Lucky for me, I could decorate our house like a circus tent and H would be like "Looks good."
My fantasies are more about living alone so I didn't have to do shit or talk to anyone. My favorite days are when H takes the kids to his mom's house in the morning and lets me sleep in and hangs out with her all day. Having the house to myself for the day with no screaming kids is the best drug ever.
Yes, but it mainly has to do with decorating.

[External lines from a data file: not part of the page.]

(* ===== verification/DrainOk.v ===== *)
(** * DrainOk: what draining commits, and what a crash leaves of the companion and
    the log together. *)
From S2P Require Import Prelude Bytes Uuid Value PkMap Codec Frame Wal Journal Schema Catalog Store StoreOk StoreSim Recovery Replayer Drain Companion Mirror.

Section drain.
Context {Q : Type} `{Sqlite Q}.
Context (iter : gmap Z drainTable -> list (Z * drainTable)) (event_row : Z -> list sqlVal).
Local Abbreviation mirror_record := (mirror_record iter).
Local Abbreviation drainSegment := (drainSegment iter event_row).
Local Abbreviation drain_loop := (drain_loop iter event_row).
Local Abbreviation drainOnce := (drainOnce iter event_row).
Local Abbreviation drained := (drained iter).

(** ** Data records *)

(** Not a CREATE or a DROP. *)
Definition is_data (r : Z * bytes) : Prop := fst r <> recCreateTable /\ fst r <> recDropTable.
Lemma mutation_tables (m m' : Q * gmap Z drainTable) p : mirror_mutation m p = Ok m' -> snd m' = snd m.
Proof.
  unfold mirror_mutation. destruct (zlen p <? 3); [done|]. intros E. apply bind_Ok in E as (op & _ & E). apply bind_Ok in E as (h & _ & E).
  destruct (snd m !! le_get h); [|done]. apply bind_Ok in E as (b & _ & E). by apply bind_Ok in E as (q & _ & [= <-]).
Qed.
Lemma record_tables (m m' : Q * gmap Z drainTable) t p : is_data (t, p) -> mirror_record m t p = Ok m' -> snd m' = snd m.
Proof.
  intros [H1 H2] E. unfold Drain.mirror_record in E. cbn [fst] in *. rewrite (proj2 (Z.eqb_neq _ _) H1), (proj2 (Z.eqb_neq _ _) H2) in E.
  destruct (t =? recCheckpoint); [by injection E as <-|]. destruct (t =? recMutation); [by eapply mutation_tables|].
  destruct (t =? recTxn); [|done]. eapply (txn_both (fun a b => snd a = snd m) mirror_mutation mirror_mutation p m m m' m'); try done.
  intros a b x a' b' Ha Ea _. by rewrite (mutation_tables _ _ _ Ea).
Qed.
Lemma records_tables c : forall (m m' : Q * gmap Z drainTable) o, Forall is_data c -> apply_records mirror_record c m = (m', o) -> snd m' = snd m.
Proof.
  induction c as [|[t p] c IH]; intros m m' o Hd E; cbn [apply_records] in E; [by injection E as <- _|].
  apply list.Forall_cons in Hd as [Hr Hd]. destruct (mirror_record m t p) as [m1|e|] eqn:Em; [|by injection E as <- _..].
  rewrite (IH _ _ _ Hd E). by eapply record_tables.
Qed.

(** No method of the mirror reports a framing error: only the scan does. *)
Definition unframed {A} (o : outcome A) : Prop := o <> Err errWALFraming.
Lemma unframed_bind {A B} (m : outcome A) (k : A -> outcome B) : unframed m -> (forall a, unframed (k a)) -> unframed (m ≫= k).
Proof. destruct m; cbn; auto; unfold unframed; congruence. Qed.
Lemma clean_unframed {A} (P : A -> Prop) o : clean P o -> unframed o.
Proof. destruct o; cbn; unfold unframed; congruence. Qed.
Lemma unframed_slice (l : bytes) lo hi : unframed (slice_o l lo hi).
Proof. unfold slice_o. by destruct (_ && _). Qed.
Lemma unframed_index {A} (l : list A) i : unframed (index l i).
Proof. unfold index. by destruct (l !! i). Qed.
Lemma unframed_wrap {A} (o : outcome A) : unframed (wrap ErrWALCorrupt o).
Proof. by destruct o. Qed.
Lemma mirror_set_clean dt a ord v : clean (fun _ => True) (mirror_set dt a ord v).
Proof.
  unfold mirror_set. destruct (Nat.leb_spec (length (dt_cols dt)) ord); [done|].
  destruct (index_lt (dt_cols dt) ord) as (c & -> & _); [done|]. cbn [mbind outcome_bind].
  destruct (validateValue c v) as [[]|e|] eqn:E; try done. exfalso. revert E. unfold validateValue. repeat case_match; done.
Qed.
Lemma op_unframed (q : Q) dt op body : unframed (mirror_op q dt op body).
Proof.
  assert (Hs : forall text args, unframed (sql q text args)) by (intros; unfold sql; by destruct (sq_exec q text args)).
  unfold mirror_op. destruct (op =? opInsert).
  { apply unframed_bind; [apply (clean_unframed _ _ (decodeRow_clean body))|]. intros row. apply unframed_bind; [|intros _; apply Hs].
    destruct (validateInsertRow_ok (dt_cols dt) row) as [_ _]. unfold validateInsertRow. destruct (negb _); [done|].
    generalize (dt_cols dt). induction row as [|v row IH]; intros [|c cs]; cbn; try done. destruct (validateValue c v); [apply IH|done..]. }
  destruct (op =? opUpdate).
  { apply unframed_bind; [apply (clean_unframed (fun r => value_ok (fst r))), decodeUpdateMutation_clean; intros; apply mirror_set_clean|]. intros [pk [set args]].
    apply unframed_bind; [apply unframed_wrap|]. intros k. apply unframed_bind; [|intros; apply Hs].
    unfold updateSQL. apply unframed_bind; [apply unframed_index|done]. }
  destruct (op =? opDelete); [|done]. apply unframed_bind.
  { unfold decodeDeleteBody. apply unframed_bind; [apply (clean_unframed _ _ (decodeCell_clean body))|]. intros pn. by destruct (negb _). }
  intros pk. apply unframed_bind; [apply unframed_wrap|]. intros k. apply Hs.
Qed.
Lemma mutation_unframed (m : Q * gmap Z drainTable) p : unframed (mirror_mutation m p).
Proof.
  unfold mirror_mutation. destruct (zlen p <? 3); [done|]. apply unframed_bind; [apply unframed_index|]. intros op.
  apply unframed_bind; [apply unframed_slice|]. intros h. destruct (snd m !! le_get h); [|done].
  apply unframed_bind; [apply unframed_slice|]. intros b. apply unframed_bind; [apply op_unframed|done].
Qed.
Lemma txn_unframed {S} (f : S -> bytes -> outcome S) p s : (forall s m, unframed (f s m)) -> unframed (forEachTxnMutation p f s).
Proof.
  intros Hf. unfold forEachTxnMutation. destruct (zlen p <? 2); [done|]. apply unframed_bind; [apply unframed_slice|]. intros h.
  apply unframed_bind; [|intros r; by destruct (negb _)]. generalize 2. generalize s. induction (Z.to_nat (le_get h)) as [|n IH]; intros s0 off; [done|].
  cbn [txn_loop]. destruct (_ >? _); [done|]. apply unframed_bind; [apply unframed_slice|]. intros l. destruct (_ || _); [done|].
  apply unframed_bind; [apply unframed_slice|]. intros b. apply unframed_bind; [apply Hf|]. intros s1. apply IH.
Qed.
Lemma record_unframed (m : Q * gmap Z drainTable) t p : is_data (t, p) -> unframed (mirror_record m t p).
Proof.
  intros [H1 H2]. unfold Drain.mirror_record. cbn [fst] in *. rewrite (proj2 (Z.eqb_neq _ _) H1), (proj2 (Z.eqb_neq _ _) H2).
  destruct (t =? recCheckpoint); [done|]. destruct (t =? recMutation); [apply mutation_unframed|].
  destruct (t =? recTxn); [|done]. apply txn_unframed. intros. apply mutation_unframed.
Qed.
Lemma records_unframed c : forall m, Forall is_data c -> unframed (snd (apply_records mirror_record c m)).
Proof.
  induction c as [|[t p] c IH]; intros m Hd; [done|]. apply list.Forall_cons in Hd as [Hr Hd]. cbn [apply_records].
  pose proof (record_unframed m t p Hr) as U. destruct (mirror_record m t p); [by apply IH| |done]. intros [= ->]. by apply U.
Qed.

Every once in a while I'll have a sex dream with someone else other then my H but then I get sidetracked thinking "well, what happened to him?" and I rule out divorce because that seems shitty to dream about if we don't have any issues, so then I decide he died somehow tragically, but not TOO tragically, and then the dream turns into me fucking figuring out carpooling as a working single parent.
I used to think about this a lot when h worked in town. He is a very minimal guy when it comes to decorating. Never mind that he is a collector of the most ridiculous shit and it was taking over my life (empty boxes, anyone? 50 years worth of aftershave? Lifetime supply of spare lumber?). He always had something to say when I would suggest furniture or whatever. He's a lot like his dad when it comes to that. "Why do we need that? Just more stuff to take care of. Why do we have 15 plates? Why do we need all these baking dishes).
Post by starburst604 on Aug 27, 2014 11:41:09 GMT -5
Oh yes. I've been married less than a year, but a part of me will always miss my single girl apartment I lived in for years and the life I led there. No mortgage and spending my money all on me on whatever I wanted and not having to consider anyone else in my finances or schedule. Of course back then I used to fantasize about what it would be like to have a husband and a home together.
The weird thing is a friend of mine now lives in my old apartment. I spent the night there recently after a night out and woke up in my old bedroom. I was still kinda drunk so for a few disoriented moments I was like WHY AM I BACK HERE???!!! I actually couldn't wait to get back home to my real life.